AntDB’s hyper-convergence and streaming data processing, the organic integration of traditional database and streaming computing model
Ⅰ
Foreword
According to statistics, in today's information age, the amount of information people are exposed to in a day is the amount of information the ancient people could receive in their lifetime. In addition to "more" information in today's society, people's requirements for "efficiency" and "speed" are also getting higher and higher. For example, for many business decision makers, in the current economic situation, they need to do everything possible to reduce costs and increase efficiency. In the past, the habit of looking at business reports every week is now slowly changing to real-time visual analysis of the current business situation.
However, the basic design concept of database as the core carrier of information has not changed much in the past half century. That is, the application extracts the required data results from the database when it thinks it is needed, that is, the "request sent + results returned" model.

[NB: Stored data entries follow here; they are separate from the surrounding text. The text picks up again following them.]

Lemma high_needs_two_signals_witness :
  exists w',
    analyzeData initialState [KpDataPoint.mk "12:00" 5] (windOf [650]) [] [] []
      world0 = Ok (tt, w')
    /\ DangerIndex.label (dangerIndex (next w')) = "ВЫСОКИЙ"%string
    /\ Z.lt 0 (kpContribution (lastKpOf [KpDataPoint.mk "12:00" 5]))
    /\ Z.lt 0 (windContribution (getAverage (windOf [650]) speedKey 6)).
Proof.
  eexists. split; [vm_compute; reflexivity |]. split; [reflexivity |].
  destruct (high_needs_two_signals initialState [KpDataPoint.mk "12:00" 5]
              (windOf [650]) [] [] [] world0 _ eq_refl eq_refl)
    as [H | [[_ H] | [_ H]]]; [exact H | discriminate H | discriminate H].
Defined.

(** X9.  With no forecast for the next bucket (at most one entry) the
    comparator has nothing to compare, and the forecast paragraph is
    the no-change sentence whatever the Kp and the draws. *)
Theorem forecast_cold_start (render : AppState)
    (kp : list KpDataPoint.t) (wind : list WindDataPoint.t)
    (flares : list FlareDataPoint.t) (protons : list ProtonDataPoint.t)
    (forecast : list ForecastDataPoint.t) (w : World) :
  (List.length forecast <= 1)%nat ->
  exists w' st dyn ph,
    analyzeData render kp wind flares protons forecast w = Ok (tt, w')
    /\ report (next w') = join [st; dyn; noChangeSentence; ph] blankLine.
Proof.
  intros Hlen.
  destruct (analyzeData_run render kp wind flares protons forecast w)
    as (nextKp & w1 & st & ft & w3 & w' & Hn & _ & _ & Hf & Hrun & Hrep & _).
  assert (En : nextKp = lastKpOf kp).
  { pose proof (nextForecastKpOf_cases forecast (lastKpOf kp)) as Hc.
    destruct forecast as [| f0 [| f1 rest]]; try congruence.
    cbn [Datatypes.length] in Hlen. lia. }
  subst nextKp. unfold forecastSection in Hf.
  replace (gtb (lastKpOf kp) (lastKpOf kp)) with false in Hf
    by (symmetry; apply gtb_false; apply Qle_refl).
  replace (ltb (lastKpOf kp) (lastKpOf kp)) with false in Hf
    by (symmetry; apply ltb_false; apply Qle_refl).
  cbn [andb] in Hf. unfold ret in Hf. inversion Hf; subst ft w3.
  exists w', st. do 2 eexists. split; [exact Hrun | exact Hrep].
Qed.

Lemma forecast_cold_start_witness :
  exists w' st dyn ph,
    analyzeData initialState [KpDataPoint.mk "12:00" 6] [] [] []
      [ForecastDataPoint.mk "12:00" 9] world0 = Ok (tt, w')
    /\ report (next w') = join [st; dyn; noChangeSentence; ph] blankLine.
Proof.
  apply (forecast_cold_start initialState [KpDataPoint.mk "12:00" 6] [] [] []
           [ForecastDataPoint.mk "12:00" 9] world0).
  simpl. lia.
Defined.

(** X10.  [pick] uses one draw.  With a draw of [0, 1) it returns an element
    of a non-empty list of options; on an empty list it returns
    [undefined]. *)
Theorem pick_stays_in_range (options : list string) (w : World) :
  fairRandom w ->
  exists r,
    pick options w = Ok (r, advance w)
    /\ (options = [] -> r = None)
    /\ (options <> [] -> exists s, r = Some s /\ In s options).
Proof.
  intros Hf. destruct options as [| o options].
  - exists None. split; [| split; [reflexivity | congruence]].
    rewrite pick_run. unfold at_.
    destruct (_ <? 0)%Z; [reflexivity |].
    destruct (Z.to_nat _); reflexivity.
  - destruct (pick_member (o :: options) w ltac:(discriminate) Hf)
      as (s & Hin & Hp).
    exists (Some s). split; [exact Hp |]. split; [discriminate |].
    intros _. exists s. split; [reflexivity | exact Hin].
Qed.

Lemma pick_stays_in_range_witness :
  exists s, pick ["a"; "b"; "c"]%string world0 = Ok (Some s, advance world0)
            /\ In s ["a"; "b"; "c"]%string.
Proof.
  destruct (pick_stays_in_range ["a"; "b"; "c"]%string world0 fairRandom_world0)
    as (r & Hp & _ & Hs).
  destruct (Hs ltac:(discriminate)) as (s & -> & Hin).
  exists s. split; [exact Hp | exact Hin].
Defined.

(* ================================================================== *)
(** ** Further properties: what a load leaves in the state *)




Lemma forecastSection_draws (nextKp lastKp : Q) (w : World) :
  exists s w', forecastSection nextKp lastKp w = Ok (s, w')
               /\ next w' = next w /\ random w' = random w
               /\ (drawn w' = drawn w \/ drawn w' = S (drawn w)).
Proof.
  unfold forecastSection.
  repeat match goal with
  | |- context [if ?b then _ else _] => destruct b
  end; unfold bind, ret; try rewrite pick_run; do 2 eexists;
    (split; [reflexivity | split; [reflexivity | split; [reflexivity |]]]);
    simpl; auto.
Qed.

(** X12.  A visible load stores the five fetched series as they came, sets
    the error flag to [isDemo] and the loading flag to false, leaves the
    random source as it was and uses one or two draws: one for the
    status phrase and at most one for the forecast phrase. *)
Theorem load_stores_the_snapshot (getTime : string -> Z)
    (render : AppState) (result : SolarData.t) (w : World) :
  exists w',
    loadData getTime render false result w = Ok (tt, w')
    /\ kpData (next w') = SolarData.kp result
    /\ windData (next w') = SolarData.wind result
    /\ flareData (next w') = SolarData.flares result
    /\ forecastData (next w') = SolarData.forecast result
    /\ protonData (next w') = SolarData.protons result
    /\ fetchError (next w') = SolarData.isDemo result
    /\ loading (next w') = false
    /\ random w' = random w
    /\ (drawn w' = S (drawn w) \/ drawn w' = S (S (drawn w))).
Proof.
  destruct (analyzeData_run render (SolarData.kp result) (SolarData.wind result)
              (SolarData.flares result) (SolarData.protons result)
              (SolarData.forecast result) (stored result w))
    as (nextKp & w1 & st & ft & w3 & wA & Hn & Hd & Hs & Hf & HA & _ & _ & Hr & _).
  destruct (loadData_total getTime render result w)
    as (w' & st' & ft' & Hrun & _ & _ & _ & H1 & H2 & H3 & H4 & H5 & H6 & H7).
  destruct (loadData_run getTime render result w wA HA)
    as (w'' & Hrun' & _ & _ & _ & Hrand & Hdrawn).
  rewrite Hrun in Hrun'. inversion Hrun'; subst w''; clear Hrun'.
  exists w'. split; [exact Hrun |].
  repeat (split; [assumption |]).
  split; [rewrite Hrand, Hr; reflexivity |].
  rewrite Hdrawn.
  assert (HwA : drawn wA = drawn w3).
  { unfold analyzeData in HA. unfold bind at 1 in HA. unfold lift in HA.
    rewrite Hn in HA. unfold bind at 1 in HA. rewrite Hd in HA.
    unfold bind at 1 in HA. rewrite Hs in HA.
    unfold bind at 1 in HA. rewrite Hf in HA.
    unfold setReport, update in HA. inversion HA. reflexivity. }
  destruct (forecastSection_draws nextKp (lastKpOf (SolarData.kp result))
              (advance w1)) as (s & w3' & Hf' & _ & _ & Hdr).
  rewrite Hf in Hf'. inversion Hf'; subst s w3'; clear Hf'.
  unfold setDangerIndex, update in Hd. inversion Hd; subst w1.
  rewrite HwA. simpl in Hdr. destruct Hdr as [-> | ->]; auto.
Qed.

(* ================================================================== *)
(** ** Further properties: the badges of the page *)

(** X13.  The proton badge and the storm flag go together: the badge is S0
    exactly when [isProtonStorm] is false, so a CME banner is never
    shown beside an S0 badge. *)
Theorem proton_scale_matches_storm_flag (s : AppState) :
  (fst (protonScale s) = "S0 (Фон)"%string <-> isProtonStorm s = false)
  /\ (isCMESource s = true -> fst (protonScale s) <> "S0 (Фон)"%string).
Proof.
  assert (H : fst (protonScale s) = "S0 (Фон)"%string <-> isProtonStorm s = false).
  { unfold protonScale, isProtonStorm.
    destruct (geb (currentProtonFlux s) 100000) eqn:E5;
    destruct (geb (currentProtonFlux s) 10000) eqn:E4;
    destruct (geb (currentProtonFlux s) 1000) eqn:E3;
    destruct (geb (currentProtonFlux s) 100) eqn:E2;
    destruct (geb (currentProtonFlux s) 10) eqn:E1;
      simpl; split; intros; try reflexivity; try discriminate; by_order. }
  split; [exact H |].
  unfold isCMESource. intros Hc. apply andb_prop in Hc. destruct Hc as [_ Hc].
  intros Hs. apply H in Hs. congruence.
Qed.

(** X14.  The flare intensity word and the flare highlight go together: the
    word is the low one exactly when the class holds neither M nor X,
    and a class that holds an X reads as high even if it holds an M. *)
Theorem flare_intensity_matches_highlight (s : AppState) :
  (intensityDesc s = "НИЗКАЯ"%string <-> isFlareHigh s = false)
  /\ (includes (currentFlareClass s) "X" = true ->
      intensityDesc s = "ВЫСОКАЯ"%string).
Proof.
  unfold intensityDesc, isFlareHigh.
  destruct (includes (currentFlareClass s) "M");
    destruct (includes (currentFlareClass s) "X"); simpl;
    repeat split; intros; try reflexivity; discriminate.
Qed.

This mechanism is directly borrowed by stream processing frameworks such as Apache Storm, Spark Streaming, Flink, etc., by first predefining the processing logic for real-time data, and then executing the processing and determination procedures as each event occurs. It is heavily used in real-time Internet business for real-time pre-processing of the massive events generated ahead.
However, all the capabilities for real-time data processing are built outside the database engine. The database products that are really most closely aligned with the data have not fully exploited their capabilities in the past 20 years. They still use the most traditional way to pre-process records one by one, and need to frequently pull additional data from outside in real time for manual correlation, which is extremely burdensome for development and operation and maintenance.
Therefore, database integrated with streaming data processing capabilities, which can define processing logic and topology for real-time data by SQL + triggers, is a brand new topic raised in the industry in these years.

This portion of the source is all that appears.